Category: Addictive Behaviors

Symposium

Preliminary Outcomes of a Text-Messaging CBT Intervention for HIV+ Alcohol Users

Sunday, November 19
10:15 AM - 11:45 AM
Location: Aqua Salon E & F, Level 3, Aqua Level

Keywords: Alcohol | HIV / AIDS | Technology / Mobile Health
Presentation Type: Symposium

There is a substantial unmet need for novel and innovative behavioral support programs for alcohol dependent individuals with HIV. Moreover, given that medication adherence is particularly problematic among substance users and is strongly associated with a range of poor clinical outcomes, new approaches to assist patients to follow antiretroviral regimens while concurrently preventing relapse to alcohol use are needed. Text messaging has been used with numerous clinical populations including those with diabetes, obesity, and HIV, yet the use of this approach in the treatment of alcohol users with HIV has thus far been limited.

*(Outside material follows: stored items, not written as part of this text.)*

(* ===== verification/HeapSpec.v ===== *)
(** * HeapSpec: the contract of a store that shares objects with its caller

    [with_value] relates a call on references to the call on values and its answer to
    the answer on values.  [HeapImpl] is the promise of a driver whose objects live in
    the same heap as its caller's: a call reads the caller's objects, changes none,
    returns new ones (a created record may keep the objects it was given), and keeps its
    own apart. *)

From S2P Require Import Prelude Effects Store StoreSpec Heap References.

Definition res_of {X Y} (load : heap -> X -> option Y) (h : heap) : res X -> res Y -> Prop := loads (load h).

(** [P] holds of the call on values that [e] makes in the heap [hc], and of the
    relation between an answer, in the heap it is in, and its value. *)
Definition with_value {X} (hc : heap) (e : HStoreE X)
    (P : forall Y, StoreE Y -> (heap -> X -> Y -> Prop) -> Prop) : Prop :=
  match e in HStoreE X return (forall Y, StoreE Y -> (heap -> X -> Y -> Prop) -> Prop) -> Prop with
  | HCreateWorkspace w => fun P => exists v, load_workspace hc w = Some v /\ P _ (CreateWorkspaceE v) (res_of load_workspace)
  | HGetWorkspace id => fun P => P _ (GetWorkspaceE id) (res_of load_workspace)
  | HCreateAPI a => fun P => exists v, load_api hc a = Some v /\ P _ (CreateAPIE v) (res_of load_api)
  | HGetAPI id => fun P => P _ (GetAPIE id) (res_of load_api)
  | HCreateKey k => fun P => exists v, load_key hc k = Some v /\ P _ (CreateKeyE v) (res_of load_key)
  | HGetKeyByID id => fun P => P _ (GetKeyByIDE id) (res_of load_key)
  | HGetKeyByHash p => fun P => exists hash, deref hc p = Some hash /\ P _ (GetKeyByHashE hash) (res_of load_key)
  | HRevokeKey id => fun P => P _ (RevokeKeyE id) (fun _ => eq)
  | HRotateKey id p => fun P => exists hash, deref hc p = Some hash /\ P _ (RotateKeyE id hash) (res_of load_key)
  | HListKeys opts => fun P => P _ (ListKeysE opts) (res_of load_list)
  | HTouchLastVerified id at_ => fun P => P _ (TouchLastVerifiedE id at_) (fun _ => eq)
  | HDecrementRemainingUses id => fun P => P _ (DecrementRemainingUsesE id) (fun _ => eq)
  end P.

Lemma with_value_mono {X} hc (e : HStoreE X) (P Q : forall Y, StoreE Y -> (heap -> X -> Y -> Prop) -> Prop) :
  (forall Y e' rel, P Y e' rel -> Q Y e' rel) -> with_value hc e P -> with_value hc e Q.
Proof. intros HPQ. destruct e; cbn; try apply HPQ; intros (v & Hv & Hp); eauto. Qed.

Lemma with_value_and {X} hc (e : HStoreE X) (P Q : forall Y, StoreE Y -> (heap -> X -> Y -> Prop) -> Prop) :
  with_value hc e P -> with_value hc e Q -> with_value hc e (fun Y e' rel => P Y e' rel /\ Q Y e' rel).
Proof.
  destruct e; cbn; try done; intros (v & Hv & Hp) (v' & Hv' & Hq); simplify_eq; eauto.
Qed.

(** The call on values itself. *)
Lemma with_value_elim {X} hc (e : HStoreE X) (P : forall Y, StoreE Y -> (heap -> X -> Y -> Prop) -> Prop) (G : Prop) :
  with_value hc e P ->
  (forall Y e' rel, P Y e' rel ->
    (forall Q : (forall Y, StoreE Y -> (heap -> X -> Y -> Prop) -> Prop), Q Y e' rel -> with_value hc e Q) -> G) -> G.
Proof. destruct e; cbn; intros Hp HG; try (by eapply HG); destruct Hp as (v & Hv & Hp); by eapply HG; eauto. Qed.

(** The arguments of a call are objects of the caller within the types of the code. *)
Definition h_event_ok {X} (hc : heap) (e : HStoreE X) : Prop := with_value hc e (fun _ e' _ => event_ok e').

(** The relation of answers to values holds in a larger heap. *)
Lemma answer_weaken {X} hc (e : HStoreE X) :
  h_event_ok hc e -> with_value hc e (fun Y _ rel => forall h h' x (y : Y), rel h x y -> h ⊆ h' -> rel h' x y).
Proof.
  destruct e; unfold h_event_ok; cbn [with_value].
  1,3,5,7,9: intros (v & Hv & _); exists v; split; [done|].
  6-12: intros _.
  all: intros h h' x y Hx Hs; try exact Hx; destruct x as [x|], y as [y|]; cbn in *; try done.
  all: try (by eapply load_workspace_weaken); try (by eapply load_api_weaken); try (by eapply load_key_weaken).
  unfold load_list in *. apply bind_Some in Hx as (vs & Hvs & Hx). apply mapM_Some in Hvs.
  apply bind_Some. exists vs. split; [|done]. apply mapM_Some. eapply Forall2_impl; [exact Hvs|].
  cbn. intros k v Hk. by eapply load_key_weaken.
Qed.

(** The hash of a key that is written is not nil. *)
Definition hashed {X} (e : StoreE X) : Prop :=
  match e with
  | CreateKeyE k => is_Some (Key_KeyHash k)
  | RotateKeyE _ h => is_Some h
  | _ => True
  end.

Definition h_call_ok {X} (hc : heap) (e : HStoreE X) : Prop :=
  with_value hc e (fun _ e' _ => event_ok e' /\ hashed e').

Lemma h_call_event {X} hc (e : HStoreE X) : h_call_ok hc e -> h_event_ok hc e.
Proof. apply with_value_mono. by intros Y e' rel []. Qed.

(** ** What the store assigns *)

Definition is_hex (a : ascii) : bool :=
  let n := nat_of_ascii a in ((48 <=? n) && (n <=? 57) || (97 <=? n) && (n <=? 102))%nat.

(** The text of a UUID: 32 hexadecimal digits in five groups. *)
Definition uuid_text (u : string) : bool :=
  (String.length u =? 36)%nat &&
  forallb (fun ia => if decide (ia.1 ∈ [8; 13; 18; 23]%nat) then bool_decide (ia.2 = "-"%char) else is_hex ia.2)
    (imap pair (list_ascii_of_string u)).

Lemma uuid_length u : uuid_text u = true -> String.length u = 36%nat.
Proof. intros [Hl _]%andb_prop. by apply Nat.eqb_eq. Qed.

(** An identifier drawn for [kind]: [uuid.NewString()] after the prefix. *)
Definition assigned_id (kind id : string) : Prop :=
  exists u, uuid_text u = true /\ id = kind +:+ "_" +:+ u.

Record assigned (A A' : AStore) : Prop := {
  as_ws : forall id w, a_workspaces A !! id = None -> a_workspaces A' !! id = Some w ->
    assigned_id "ws" id /\ Workspace_CreatedAt w <> zeroTime /\ Workspace_UpdatedAt w <> zeroTime;
  as_api : forall id a, a_apis A !! id = None -> a_apis A' !! id = Some a ->
    assigned_id "api" id /\ API_CreatedAt a <> zeroTime;
  as_key : forall id k, a_keys A !! id = None -> a_keys A' !! id = Some k -> assigned_id "key" id;
}.

Lemma assigned_refl A : assigned A A.
Proof. split; congruence. Qed.

Lemma assigned_put_key A id k : is_Some (a_keys A !! id) -> assigned A (a_put_key id k A).
Proof.
  intros [k0 Hk]. split; cbn; [congruence..|]. intros id2 k2 Hn. rewrite lookup_insert. case_decide; congruence.
Qed.

(** ** What the caller gets *)

(** The times of a key that was read are the ones the driver keeps. *)
Definition key_times (nt : Time -> Time) (k : Key) : Prop :=
  nt (Key_CreatedAt k) = Key_CreatedAt k /\ nt (Key_UpdatedAt k) = Key_UpdatedAt k /\
  nt <$> Key_ExpiresAt k = Key_ExpiresAt k /\ nt <$> Key_LastVerifiedAt k = Key_LastVerifiedAt k.

Definition read_times (nt : Time -> Time) {X} (e : StoreE X) : X -> Prop :=
  match e in StoreE X return X -> Prop with
  | GetKeyByIDE _ | GetKeyByHashE _ | RotateKeyE _ _ => fun r =>
      match r with Ok k => key_times nt k | Err _ => True end
  | ListKeysE _ => fun r =>
      match r with Ok l => Forall (key_times nt) (ListKeysResult_Keys l) | Err _ => True end
  | _ => fun _ => True
  end.

Lemma read_times_id {X} (e : StoreE X) x : read_times id e x.
Proof.
  destruct e; cbn; try done; destruct x as [x|]; try done.
  1-3: split_and!; try done; apply option_fmap_id.
  apply Forall_forall. intros k _. split_and!; try done; apply option_fmap_id.
Qed.

Lemma key_times_norm nt k : key_times nt k -> norm_key nt k = norm_key id k.
Proof. intros (Hc & Hu & He & Hv). unfold norm_key. rewrite Hc, Hu, He, Hv. by rewrite !option_fmap_id. Qed.

(** The objects an answer may share: those of the arguments for a created record,
    else none. *)
Definition answer_heap {X} (e : HStoreE X) (hc hr : heap) : heap :=
  match e with
  | HCreateWorkspace _ | HCreateAPI _ | HCreateKey _ => hr ∪ hc
  | _ => hr
  end.

Lemma answer_heap_subset {X} (e : HStoreE X) hc hr : hr ⊆ answer_heap e hc hr.
Proof. destruct e; cbn; first [done|apply map_union_subseteq_l]. Qed.

(** ** The interface *)

Section Contract.
Context (nt : Time -> Time) (le : relation string) (faults : Prop).

(** The call [e] may lead from [A] to [A'] with the answer [x] in the heap [hr].  The
    clock is not followed and a repeated revocation may restamp: the weakest contract
    of the interface. *)
Definition heap_contract {X} (hc : heap) (e : HStoreE X) (A : AStore) (hr : heap) (x : X) (A' : AStore) : Prop :=
  assigned A A' /\
  with_value hc e (fun _ e' rel => exists y, store_contract nt le any_time True faults e' A y A' /\
    read_times nt e' y /\ rel (answer_heap e hc hr) x y).
End Contract.

Class HeapImpl (S I : Type) := {
  hi_handle : forall X, HStoreE X -> I -> S -> H (S * X);
  (** With the driver's objects in [hs], the store represents [A]. *)
  hi_inv : heap -> S -> AStore -> Prop;
  hi_ok : I -> S -> Prop;
  hi_nt : Time -> Time;
  hi_le : relation string;
  hi_faults : Prop;
  hi_refines : forall X (e : HStoreE X) i hc hs s A,
    hc ##ₘ hs -> hi_inv hs s A -> hi_ok i s -> h_call_ok hc e ->
    allocs (hi_handle X e i s) (hc ∪ hs) (fun hn sx => exists hr ho A',
      hn = hr ∪ ho /\ hr ##ₘ ho /\ hi_inv (ho ∪ hs) sx.1 A' /\
      heap_contract hi_nt hi_le hi_faults hc e A hr sx.2 A');
}.
(** ** Walking a test *)

(** Facts about the heap [h] hold in an extension of it. *)
Ltac grow Hs :=
  repeat match goal with
  | Hl : deref ?h _ = Some _ |- _ =>
      match type of Hs with h ⊆ _ => apply (fun Hl => deref_weaken _ _ _ _ Hl Hs) in Hl end
  | Hl : load_key ?h _ = Some _ |- _ =>
      match type of Hs with h ⊆ _ => apply (fun Hl => load_key_weaken _ _ _ _ Hl Hs) in Hl end
  | Hl : load_workspace ?h _ = Some _ |- _ =>
      match type of Hs with h ⊆ _ => apply (fun Hl => load_workspace_weaken _ _ _ _ Hl Hs) in Hl end
  | Hl : load_api ?h _ = Some _ |- _ =>
      match type of Hs with h ⊆ _ => apply (fun Hl => load_api_weaken _ _ _ _ Hl Hs) in Hl end
  end.

(** The answer's objects join the caller's. *)
Ltac absorb Hd :=
  lazymatch type of Hd with
  | ?hr ##ₘ ?hc =>
      let S1 := fresh in let S2 := fresh in let h := fresh "hc" in let E := fresh in
      assert (S1 : hc ⊆ hr ∪ hc) by (by apply map_union_subseteq_r);
      assert (S2 : hr ⊆ hr ∪ hc) by apply map_union_subseteq_l;
      grow S1; grow S2; clear S1 S2; remember (hr ∪ hc) as h eqn:E; clear E Hd; try clear hr
  end.

(** A field of a key whose value is known. *)
Ltac field_of :=
  first [ eassumption | reflexivity
        | match goal with Hl : load_key ?h ?k = Some ?v |- deref ?h _ = _ =>
            let Hp := fresh in pose proof (proj1 (load_key_spec h k v) Hl) as Hp;
            first [apply (kp_hash _ _ _ Hp) | apply (kp_permissions _ _ _ Hp) | apply (kp_refs _ _ _ Hp)
                  | apply (kp_expires _ _ _ Hp) | apply (kp_verified _ _ _ Hp) | apply (kp_metadata _ _ _ Hp)]
          end
        | match goal with Hl : load_workspace ?h ?w = Some ?v |- deref ?h _ = _ =>
            apply (proj1 (proj1 (load_workspace_spec h w v) Hl)) end
        | match goal with Hl : load_api ?h ?a = Some ?v |- deref ?h _ = _ =>
            apply (proj1 (proj1 (load_api_spec h a v) Hl)) end ].

(** The value of a key whose fields are known. *)
Ltac solve_load := apply load_key_spec; split; cbn; first [field_of | done].

Ltac t_step :=
  lazymatch goal with
  | |- passes (mbind _ _) _ _ _ => apply passes_bind; t_step
  | |- passes (mret _) _ _ _ => apply passes_ret; cbn beta
  | |- passes (alloc _) _ _ _ =>
      apply passes_alloc; let p := fresh "p" in let h := fresh "hc" in let Hs := fresh "Hs" in
      let Hu := fresh "Hu" in let Hp := fresh "Hp" in intros p h Hs Hu Hp; grow Hs; cbn beta
  | |- passes (Repeat _) _ _ _ => unfold Repeat; t_step
  | |- passes (value _) _ _ _ => eapply passes_value; [field_of|cbn beta]
  | |- passes (require _ _) _ _ _ => apply passes_require
  | |- passes clock _ _ _ => apply passes_clock; let now := fresh "now" in intros now; cbn beta
  | |- passes (must (Ok _) _) _ _ _ => cbn [must]; t_step
  | |- passes (let _ := _ in _) _ _ _ => cbv zeta; t_step
  end.

(** ** States of the tests *)

Record seeded (A : AStore) (w : HWorkspace) (a : HAPI) : Prop := {
  sd_ws : is_Some (a_workspaces A !! HWorkspace_WorkspaceID w);
  sd_api : is_Some (a_apis A !! HAPI_APIID a);
}.

Lemma seeded_put A w a id' k : seeded A w a -> seeded (a_put_key id' k A) w a.
Proof. by intros []. Qed.

(** The key the tests create, and what the store keeps of it. *)
Definition the_key (apiID workspaceID owner : string) (l : list byte) : Key :=
  mkKey EmptyString apiID workspaceID owner "test-key" (Some l) (Some ["chat:write"%string]) None None (-1) true
    zeroTime zeroTime None None.

Definition stored `{PR : Precision} (v : Key) (id' : string) (now : Time) : Key := norm_key kept_time (Key_created v id' now).

Lemma passes_seedWorkspace `{PP : Precise} A hc (Q : AStore -> heap -> HWorkspace -> Prop) :
  (forall w ws hc', hc ⊆ hc' -> assigned_id "ws" (HWorkspace_WorkspaceID w) ->
    Q (mkAStore (<[HWorkspace_WorkspaceID w := ws]> (a_workspaces A)) (a_apis A) (a_keys A)) hc' w) ->
  passes seedWorkspace A hc Q.
Proof.
  intros HQ. unfold seedWorkspace. apply passes_bind.
  eapply (call_CreateWorkspace _ _ _ (mkWorkspace EmptyString "acme" "user_owner" zeroTime zeroTime None)); [done..|].
  intros hr w id' now Hd Hid _ Hw. t_step. apply load_workspace_spec in Hw as [_ Hw].
  injection Hw as Hw _ _. subst id'. apply HQ; [by apply map_union_subseteq_r|done].
Qed.

Lemma passes_seedAPI `{PP : Precise} A hc wid (Q : AStore -> heap -> HAPI -> Prop) :
  is_Some (a_workspaces A !! wid) ->
  (forall a v hc', hc ⊆ hc' -> assigned_id "api" (HAPI_APIID a) -> a_apis A !! HAPI_APIID a = None ->
    Q (mkAStore (a_workspaces A) (<[HAPI_APIID a := v]> (a_apis A)) (a_keys A)) hc' a) ->
  passes (seedAPI wid) A hc Q.
Proof.
  intros Hw HQ. unfold seedAPI. apply passes_bind.
  eapply (call_CreateAPI _ _ _ (mkAPI EmptyString wid "prod" "ck_test_" zeroTime zeroTime None)); [done..|].
  intros hr a id' now Hd Hid _ Hn Hv. t_step. apply load_api_spec in Hv as [_ Hv].
  injection Hv as Hv _ _. subst id'. apply HQ; [by apply map_union_subseteq_r|done..].
Qed.

Lemma passes_seed `{PP : Precise} (Q : AStore -> heap -> HWorkspace * HAPI -> Prop) :
  (forall A w a hc, seeded A w a -> a_keys A = ∅ -> Q A hc (w, a)) -> passes seed a_empty ∅ Q.
Proof.
  intros HQ. unfold seed. apply passes_bind, passes_seedWorkspace. intros w ws hc _ _.
  apply passes_bind, passes_seedAPI; [eexists; apply lookup_insert_eq|]. intros a v hc' _ _ _.
  apply passes_ret, HQ; [|done]. split; eexists; apply lookup_insert_eq.
Qed.

(** The identifier and the fields of a key that was just created. *)
Lemma passes_create `{PR : Precision} k v A w a hc (Q : AStore -> heap -> res HKey -> Prop) :
  seeded A w a -> load_key hc k = Some v -> event_ok (CreateKeyE v) -> is_Some (Key_KeyHash v) ->
  Key_APIID v = HAPI_APIID a -> Key_WorkspaceID v = HWorkspace_WorkspaceID w -> hash_free (Key_KeyHash v) A ->
  (forall hr k' v' now, hr ##ₘ hc -> assigned_id "key" (HKey_KeyID k') -> a_keys A !! HKey_KeyID k' = None ->
    load_key (hr ∪ hc) k' = Some v' -> norm_key kept_time v' = stored v (HKey_KeyID k') now ->
    Q (a_put_key (HKey_KeyID k') (stored v (HKey_KeyID k') now) A) (hr ∪ hc) (Ok k')) ->
  passes (call (HCreateKey k)) A hc Q.
Proof.
  intros [Hw Ha] Hl He Hnil Hapi Hws Hf HQ. eapply call_CreateKey; [done..|by rewrite Hapi|by rewrite Hws|done|].
  intros hr k' v' id' now Hd Hid Hn Hk' Heq. assert (Hi : HKey_KeyID k' = id').
  { apply load_key_spec in Hk'. rewrite (kp_id _ _ _ Hk'). by apply (f_equal Key_KeyID) in Heq. }
  rewrite Heq. subst id'. by eapply HQ.
Qed.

This presentation will describe the development and preliminary outcomes of a text messaging intervention for HIV-infected alcohol users, targeting antiretroviral adherence and relapse prevention. In this ongoing study, individuals with HIV and alcohol use disorders who were receiving usual care for HIV (N=30) were recruited to participate in a pilot randomized clinical trial, and were randomly assigned to receive either a CBT-based text messaging intervention (ALC-TXT) or an informational pamphlet concerning HIV treatment adherence and alcohol use.  Those who received ALC-TXT evidenced significant reductions in alcohol use frequency in the past 30 days from baseline to treatment-end, t(13)=3.6, p < 0.01, with post-treatment differences favoring the ALC-TXT group in heavy drinking days, t(28)=2.1, p < 0.05. Amon those assigned to ALC-TXT, a trend of increasing self-efficacy for HIV medication adherence over the course of treatment emerged, t(28 )= -1.9, p < 0.07. Taken together, the findings suggest that a CBT-based text messaging intervention is acceptable and helpful in reducing alcohol use and improving HIV treatment adherence among HIV-infected adults with alcohol use disorders.